Lemma member_cons r rs n : member (r :: rs) n ↔ or_Start r ≤ n ≤ or_End r ∨ member rs n.
Proof.
  unfold member. setoid_rewrite elem_of_cons. setoid_rewrite ordinal_range_spec. split.
  - intros (a & [->|Ha] & Hn); [by left|right; eauto].
  - intros [Hn|(a & Ha & Hn)]; eauto.
Qed.
Lemma member_nil n : ¬ member [] n.
Proof. intros (r & Hr & _). by apply not_elem_of_nil in Hr. Qed.
Lemma member_perm rs rs' n : rs ≡ₚ rs' → member rs n ↔ member rs' n.
Proof. intros Hp. unfold member. by setoid_rewrite Hp. Qed.

(** Merging keeps the set, when the starts ascend. *)
Lemma merge_ranges_member cur rs n :
  Forall (start_le cur) rs → StronglySorted start_le rs → valid_range cur → Forall valid_range rs →
  member (merge_ranges cur rs) n ↔ member (cur :: rs) n.
Proof.
  revert cur. induction rs as [|r rs IH]; intros cur Hle Hs Hc Hv; simpl; [done|].
  apply Forall_cons in Hle as [Hr Hle], Hv as [Hvr Hv]. apply StronglySorted_inv in Hs as [Hs Hrs].
  unfold start_le, valid_range in *. case_match eqn:Hgap.
  - rewrite member_cons, IH by done. by rewrite (member_cons cur).
  - rewrite IH; [| |done| |done].
    + rewrite !member_cons. rewrite (assoc _). apply or_iff_compat_r. case_match eqn:He; simpl; lia.
    + eapply Forall_impl; [exact Hle|]. intros a Ha. cbn in Ha. case_match; simpl; lia.
    + case_match; simpl; lia.
Qed.

Lemma merge_ranges_spaced cur rs :
  Forall (start_le cur) rs → StronglySorted start_le rs →
  spaced (merge_ranges cur rs) ∧ Forall (start_le cur) (merge_ranges cur rs).
Proof.
  revert cur. induction rs as [|r rs IH]; intros cur Hle Hs; simpl.
  { split; [repeat constructor|]. constructor; [unfold start_le; lia|constructor]. }
  apply Forall_cons in Hle as [Hr Hle]. apply StronglySorted_inv in Hs as [Hs Hrs].
  unfold start_le in *. case_match eqn:Hgap.
  - destruct (IH r) as [Hsp Hst]; [done|done|]. split.
    + constructor; [done|]. eapply Forall_impl; [exact Hst|]. simpl. intros a Ha. lia.
    + constructor; [lia|]. eapply Forall_impl; [exact Hst|]. simpl. intros a Ha. lia.
  - match goal with |- context [merge_ranges ?c rs] => set (cur' := c) end.
    assert (or_Start cur' = or_Start cur) as He by (unfold cur'; by case_match).
    destruct (IH cur') as [Hsp Hst]; [|done|].
    + by rewrite He.
    + split; [done|]. by rewrite He in Hst.
Qed.

(** The intervals of a selector. *)
Definition selected (p : DelegationChapters) : list DelegationOrdinalRange :=
  dc_Ranges p ++ (ordinal_range <$> dc_Ordinals p).
Definition valid_chapters (p : DelegationChapters) : Prop :=
  Forall (λ r, 0 ≤ or_Start r ∧ valid_range r) (dc_Ranges p) ∧ Forall (λ n, 0 ≤ n) (dc_Ordinals p).

#[export] Instance start_le_total : Total start_le.
Proof. intros a b. unfold start_le. lia. Qed.
#[export] Instance start_le_trans : Transitive start_le.
Proof. intros a b c. unfold start_le. lia. Qed.

Lemma merge_sorted_spec rs : StronglySorted start_le rs → Forall valid_range rs →
  spaced (merge_sorted rs) ∧ ∀ n, member (merge_sorted rs) n ↔ member rs n.
Proof.
  destruct rs as [|r rs]; simpl; intros Hs Hv.
  { split; [constructor|done]. }
  apply StronglySorted_inv in Hs as [Hs Hr]. apply Forall_cons in Hv as [Hvr Hv].
  split; [by apply merge_ranges_spaced|]. intros n. by apply merge_ranges_member.
Qed.

Lemma selected_valid p : valid_chapters p → Forall valid_range (selected p).
Proof.
  intros [Hr Ho]. apply Forall_app. split.
  - eapply Forall_impl; [exact Hr|]. by intros r [_ ?].
  - apply Forall_fmap. eapply Forall_impl; [exact Ho|]. intros n _. unfold valid_range. simpl. lia.
Qed.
*-*-*
• _Exercise aim_:
Give only the number of lines above that hold the string "destruct".

• _Output for this exercise_:
3